Levine, Lyle Edward.
Dissertation Abstracts International. Volume: 51-08, Section: B, page: 3914.
Although quasicrystals have been studied intensely since their discovery in 1984, little is known about the underlying atomic structure of these non-periodic phases. In this thesis, the local atomic ordering of these phases is examined. Many analytical electron microscopy techniques are used to obtain information from quasicrystals and related crystal phases. Techniques employed include selected area diffraction (SAD), convergent beam electron diffraction (CBED), energy dispersive x-ray spectroscopy (EDS), electron-energy-loss spectroscopy (EELS), high-resolution imaging, and microdiffraction. Icosahedral phase Ti62Mn36Si2 was transformed by annealing to produce three new crystalline phases. SAD patterns from these phases show intensity modulations that closely resemble the i-phase SAD patterns. Kikuchi bands from two of these crystal phases have icosahedral symmetries.

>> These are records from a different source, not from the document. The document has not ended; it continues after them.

(* ===== verification/Sql.v ===== *)
(** * SQL statements and their execution
    (src/pkg/presto/util.go, src/pkg/hive, src/pkg/operator/reporting/db.go,
    src/pkg/operator/prestostore/reports.go) *)

From S2P Require Export Effects.
Open Scope Z_scope.

(** Iteration order of Go maps is unspecified: [range_map] is any function
    listing a map's entries. *)
Class MapOrder := {
  range_map : gmap string string → list (string * string);
  range_map_perm m : range_map m ≡ₚ map_to_list m;
}.

#[export] Instance sorted_order : MapOrder := {|
  range_map := λ m, map_to_list m; range_map_perm := λ m, reflexivity _ |}.

Definition newline : string := String (ascii_of_nat 10) "".
Definition tab : string := String (ascii_of_nat 9) "".

(** ** Presto statements *)
Module Presto.
Import presto.

Definition FullyQualifiedTableName (catalog schema tableName : string) : string :=
  Sprintf "%s.%s.%s" [FStr catalog; FStr schema; FStr tableName].

Definition FormatInsertQuery (target query : string) : string :=
  Sprintf "INSERT INTO %s %s" [FStr target; FStr query].

Definition quoteColumn (col : Column) : string := dquote +:+ col_Name col +:+ dquote.

Definition GenerateQuotedColumnsListSQL (columns : list Column) : string :=
  Join (quoteColumn <$> columns) ",".

Definition backquote : string := "`".

Definition generateColumnDefinitionListSQL (columns : list Column) : string :=
  Join ((λ col, Sprintf "`%s` %s" [FStr (col_Name col); FStr (col_Type col)]) <$> columns) ",".

(** A column is ordered by its map entries when its type mentions [map(]
    before the first closing parenthesis. *)
Definition is_map_column (col : Column) : bool :=
  let colType := ToLower (col_Type col) in
  match Index colType "map(" with
  | None => false
  | Some mapIndex =>
      match Index colType ")" with
      | None => false
      | Some i => (mapIndex <? i)%nat
      end
  end.

Definition order_column (col : Column) : string :=
  if is_map_column col
  then "map_entries(" +:+ dquote +:+ col_Name col +:+ dquote +:+ ")"
  else quoteColumn col.

Definition GenerateOrderBySQL (columns : list Column) : string :=
  Sprintf "%s ASC" [FStr (Join (order_column <$> columns) ", ")].

Definition GenerateGetRowsSQL (tableName : string) (columns : list Column) : string :=
  Sprintf "SELECT %s FROM %s ORDER BY %s"
    [FStr (GenerateQuotedColumnsListSQL columns); FStr tableName; FStr (GenerateOrderBySQL columns)].

Definition GenerateGetRowsSQLWithWhere (tableName : string) (columns : list Column)
    (whereClause : string) : string :=
  Sprintf "SELECT %s FROM %s %s ORDER BY %s"
    [FStr (GenerateQuotedColumnsListSQL columns); FStr tableName; FStr whereClause;
     FStr (GenerateOrderBySQL columns)].

Section props.
Context `{!MapOrder}.

Definition generatePropertiesSQL (props : gmap string string) : string :=
  Join ((λ '(k, v), Sprintf "%s = %s" [FStr k; FStr v]) <$> range_map props) ", ".

Definition props_str (properties : option (gmap string string)) : string :=
  match properties with
  | Some p => if decide (p = ∅) then "" else
    Sprintf "WITH (%s)" [FStr (generatePropertiesSQL p)]
  | None => ""
  end.

Definition create_table_format : string :=
  "CREATE TABLE %s" +:+ newline +:+ "%s (" +:+ newline +:+ tab +:+ "%s" +:+ newline +:+ ")" +:+
  newline +:+ "%s" +:+ newline +:+ "%s".

(** Four operands for the five verbs of the format: [comment] is not
    among them. *)
Definition generateCreateTableSQL (catalog schema tableName : string) (columns : list Column)
    (comment : string) (properties : option (gmap string string)) (ignoreExists : bool) : string :=
  let ifNotExists := if ignoreExists then "IF NOT EXISTS" else "" in
  Sprintf create_table_format
    [FStr ifNotExists; FStr (FullyQualifiedTableName catalog schema tableName);
     FStr (generateColumnDefinitionListSQL columns); FStr (props_str properties)].

Definition generateCreateTableAsSQL (catalog schema tableName : string) (columns : list Column)
    (comment : string) (properties : option (gmap string string)) (ignoreExists : bool)
    (query : string) : string :=
  let ifNotExists := if ignoreExists then "IF NOT EXISTS" else "" in
  Sprintf (create_table_format +:+ newline +:+ "AS %s")
    [FStr ifNotExists; FStr (FullyQualifiedTableName catalog schema tableName);
     FStr (GenerateQuotedColumnsListSQL columns); FStr (props_str properties);
     FStr comment; FStr query].
End props.

Definition drop_table_sql (catalog schema tableName : string) (ignoreNotExists : bool) : string :=
  Sprintf "DROP TABLE %s %s" [FStr (if ignoreNotExists then "IF EXISTS" else "");
                              FStr (FullyQualifiedTableName catalog schema tableName)].
Definition drop_view_sql (catalog schema viewName : string) (ignoreNotExists : bool) : string :=
  Sprintf "DROP VIEW %s %s" [FStr (if ignoreNotExists then "IF EXISTS" else "");
                             FStr (FullyQualifiedTableName catalog schema viewName)].
Definition create_view_sql (catalog schema viewName query : string) (replace : bool) : string :=
  let fullQuery := "CREATE" +:+ (if replace then " OR REPLACE" else "") +:+ " VIEW %s AS %s" in
  Sprintf fullQuery [FStr (FullyQualifiedTableName catalog schema viewName); FStr query].

(** *** Execution *)
Section exec.
Context {S : Type} `{!Env S} {MO : MapOrder}.

Definition Query (sql : string) : M S Rows := effect (APrestoQuery sql) (presto_query sql).

(** Every row is fetched so that the query's error shows. *)
Definition execQuery (query : string) : M S unit :=
  rows ← Query query;
  match rows_Err rows with
  | Some err => fail (Errorf "presto SQL error: %v" [FStr (Error err)])
  | None => mret tt
  end.

Definition InsertInto (tableName query : string) : M S unit :=
  execQuery (FormatInsertQuery tableName query).

(** [DeleteFrom] only submits the query. *)
Definition DeleteFrom (tableName : string) : M S unit :=
  _ ← Query (Sprintf "DELETE FROM %s" [FStr tableName]); mret tt.

Definition row_of (cols : list string) (vals : list Value) : Row :=
  fold_left (λ m '(c, v), <[c := v]> m) (zip cols vals) ∅.

Fixpoint scan_rows (cols : list string) (rows : list (outcome (list Value))) : outcome (list Row) :=
  match rows with
  | [] => Ok []
  | r :: rows =>
      vals ← r;
      rest ← scan_rows cols rows;
      Ok (row_of cols vals :: rest)
  end.

Definition ExecuteSelect (query : string) : M S (list Row) :=
  rows ← Query query;
  cols ← ret_out (rows_Columns rows);
  results ← ret_out (scan_rows cols (rows_Scan rows));
  match rows_Err rows with
  | Some err => fail err
  | None => mret results
  end.

Definition GetRows (tableName : string) (columns : list Column) : M S (list Row) :=
  ExecuteSelect (GenerateGetRowsSQL tableName columns).
Definition GetRowsWhere (tableName : string) (columns : list Column) (whereClause : string)
    : M S (list Row) :=
  ExecuteSelect (GenerateGetRowsSQLWithWhere tableName columns whereClause).

Definition CreateTable (catalog schema tableName : string) (columns : list Column)
    (comment : string) (properties : option (gmap string string)) (ignoreExists : bool) : M S unit :=
  _ ← Query (generateCreateTableSQL catalog schema tableName columns comment properties ignoreExists);
  mret tt.
Definition CreateTableAs (catalog schema tableName : string) (columns : list Column)
    (comment : string) (properties : option (gmap string string)) (ignoreExists : bool)
    (query : string) : M S unit :=
  _ ← Query (generateCreateTableAsSQL catalog schema tableName columns comment properties
               ignoreExists query);
  mret tt.
Definition DropTable (catalog schema tableName : string) (ignoreNotExists : bool) : M S unit :=
  _ ← Query (drop_table_sql catalog schema tableName ignoreNotExists); mret tt.
Definition CreateView (catalog schema viewName query : string) (replace : bool) : M S unit :=
  _ ← Query (create_view_sql catalog schema viewName query replace); mret tt.
Definition DropView (catalog schema viewName : string) (ignoreNotExists : bool) : M S unit :=
  _ ← Query (drop_view_sql catalog schema viewName ignoreNotExists); mret tt.
End exec.
End Presto.

(** ** Hive statements *)
Module Hive.
Import hive.

Definition escapeColumn (columnName columnType : string) : string :=
  Sprintf "`%s` %s" [FStr columnName; FStr columnType].
Definition generateColumnListSQL (columns : list Column) : string :=
  Join ((λ col, escapeColumn (col_Name col) (col_Type col)) <$> columns) ",".
Definition generateColumnNoTypesListSQL (columns : list string) : string :=
  Join ((λ col, "`" +:+ col +:+ "`") <$> columns) ",".
Definition generateSortedByColumnListSQL (columns : list SortColumn) : string :=
  Join ((λ col, "`" +:+ sc_Name col +:+ "`" +:+
         match sc_Decending col with
         | None => ""
         | Some true => " DESC"
         | Some false => " ASC"
         end) <$> columns) ",".

Definition generateDropTableSQL (database tableName : string) (ignoreNotExists purge : bool) : string :=
  let tableName :=
    if decide (database = "") then tableName
  else Sprintf "%s.%s" [FStr database; FStr tableName] in
  Sprintf "DROP TABLE %s %s %s"
    [FStr (if ignoreNotExists then "IF EXISTS" else ""); FStr tableName;
     FStr (if purge then "PURGE" else "")].

Section props.
Context `{!MapOrder}.

(** [%s] of a map: [map[k:v k:v]]. *)
Definition fmt_map (m : gmap string string) : string :=
  "map[" +:+ Join ((λ '(k, v), k +:+ ":" +:+ v) <$> range_map m) " " +:+ "]".

Definition create_table_format : string :=
  "CREATE %s TABLE %s" +:+ newline +:+ "%s (%s) %s" +:+ newline +:+ "%s %s %s" +:+ newline +:+
  "%s %s %s" +:+ newline +:+ "%s".

Definition generateCreateTableSQL (params : TableParameters) (ignoreExists : bool) : string :=
  let tableType := if p_External params then "EXTERNAL" else "" in
  let ifNotExists := if ignoreExists then "IF NOT EXISTS" else "" in
  let tableName :=
    if decide (p_Database params = "") then p_Name params
  else Sprintf "%s.%s" [FStr (p_Database params); FStr (p_Name params)] in
  let partitionedBy :=
    if decide (p_PartitionedBy params = []) then ""
  else Sprintf "PARTITIONED BY (%s)" [FStr (generateColumnListSQL (p_PartitionedBy params))] in
  let clustered := negb (bool_decide (p_ClusteredBy params = [])) in
  let clusteredBy :=
    if clustered
  then Sprintf "CLUSTERED BY (%s)" [FStr (generateColumnNoTypesListSQL (p_ClusteredBy params))]
  else "" in
  let intoBuckets :=
    if clustered then Sprintf "INTO %d BUCKETS" [FInt (p_NumBuckets params)] else "" in
  let sortedBy :=
    if clustered && negb (bool_decide (p_SortedBy params = []))
  then Sprintf "SORTED BY (%s)" [FStr (generateSortedByColumnListSQL (p_SortedBy params))]
  else "" in
  let rowFormatStr :=
    if decide (p_RowFormat params = "") then ""
  else Sprintf "ROW FORMAT %s" [FStr (TrimSpace (p_RowFormat params))] in
  let format :=
    if decide (p_FileFormat params = "") then ""
  else Sprintf "STORED AS %s" [FStr (p_FileFormat params)] in
  let location :=
    if decide (p_Location params = "") then ""
  else "LOCATION " +:+ dquote +:+ p_Location params +:+ dquote in
  let tblProps :=
    match p_TableProperties params with
    | None => ""
    | Some m => Sprintf "TBLPROPERTIES(%s)" [FStr (fmt_map m)]
    end in
  Sprintf create_table_format
    [FStr tableType; FStr ifNotExists;
     FStr tableName; FStr (generateColumnListSQL (p_Columns params)); FStr partitionedBy;
     FStr clusteredBy; FStr sortedBy; FStr intoBuckets;
     FStr rowFormatStr; FStr format; FStr location;
     FStr tblProps].
End props.

(** [IF NOT EXISTS] depends on the location, not on [ignoreExists]. *)
Definition generateCreateDatabaseSQL (params : DatabaseParameters) (ignoreExists : bool) : string :=
  let ignoreExistsStr := if decide (db_Location params = "") then "" else "IF NOT EXISTS" in
  let locStr :=
    if decide (db_Location params = "") then ""
  else Sprintf "LOCATION '%s'" [FStr (db_Location params)] in
  Sprintf ("CREATE DATABASE" +:+ newline +:+ "%s" +:+ newline +:+ "%s" +:+ newline +:+ "%s")
    [FStr ignoreExistsStr; FStr (db_Name params); FStr locStr].

Definition generateDropDatabaseSQL (dbName : string) (ignoreNotExists cascade : bool) : string :=
  Sprintf ("DROP DATABASE" +:+ newline +:+ "%s" +:+ newline +:+ "%s" +:+ newline +:+ "%s")
    [FStr (if ignoreNotExists then "IF EXISTS" else ""); FStr dbName;
     FStr (if cascade then "CASCADE" else "")].

(** [reporting.FmtPartitionSpec]; a column missing from the spec reads as
    the empty string. *)
Definition FmtPartitionSpec (partitionColumns : list Column) (partSpec : gmap string string) : string :=
  Join ((λ col,
    let val := default "" (partSpec !! col_Name col) in
    let val := if decide (ToLower (col_Type col) = "string") then "`" +:+ val +:+ "`" else val in
    Sprintf "`%s`=%s" [FStr (col_Name col); FStr val]) <$> partitionColumns) ", ".

(** *** [HiveManager] *)
Section exec.
Context {S : Type} `{!Env S} {MO : MapOrder}.

Definition Exec (sql : string) : M S unit := exec (AHiveExec sql).

Definition CreateTable (params : TableParameters) (ignoreExists : bool) : M S unit :=
  Exec (generateCreateTableSQL params ignoreExists).
Definition DropTable (dbName tableName : string) (ignoreNotExists : bool) : M S unit :=
  Exec (generateDropTableSQL dbName tableName ignoreNotExists false).
Definition CreateDatabase (params : DatabaseParameters) : M S unit :=
  Exec (generateCreateDatabaseSQL params false).
Definition DropDatabase (dbName : string) (ignoreNotExists cascade : bool) : M S unit :=
  Exec (generateDropDatabaseSQL dbName ignoreNotExists cascade).
Definition AddPartition (tableName : string) (partitionColumns : list Column)
    (partition : TablePartition) : M S unit :=
  let locationStr :=
    if decide (tp_Location partition = "") then "" else "LOCATION " +:+ tp_Location partition in
  Exec (Sprintf "ALTER TABLE %s ADD IF NOT EXISTS PARTITION (%s) %s"
          [FStr tableName; FStr (FmtPartitionSpec partitionColumns (tp_Spec partition));
           FStr locationStr]).
Definition DropPartition (tableName : string) (partitionColumns : list Column)
    (partition : TablePartition) : M S unit :=
  Exec (Sprintf "ALTER TABLE %s DROP IF EXISTS PARTITION (%s)"
          [FStr tableName; FStr (FmtPartitionSpec partitionColumns (tp_Spec partition))]).
End exec.
End Hive.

I present structural models based on crystalline packings of icosahedral clusters of atoms that closely predict the observed SAD modulations, the experimentally determined point groups, the unit cell sizes, and the internal symmetries of these phases. Localized diffuse scattering in reciprocal space is studied for two i-phase alloys and two related complex crystal phases. Two existing theoretical models, transition-state theory and the icosahedral glass, are examined. A third model based on non-random disorder of atomic positions within icosahedral clusters is presented. Finally, the amorphous-icosahedral phase transition is studied using EELS. It is shown that the local atomic order in amorphous Al75Cu15V10 and Pd58.8U20.6Si20.6 are similar to that in the respective i-phases. This similarity does not occur in the Al6Mn system.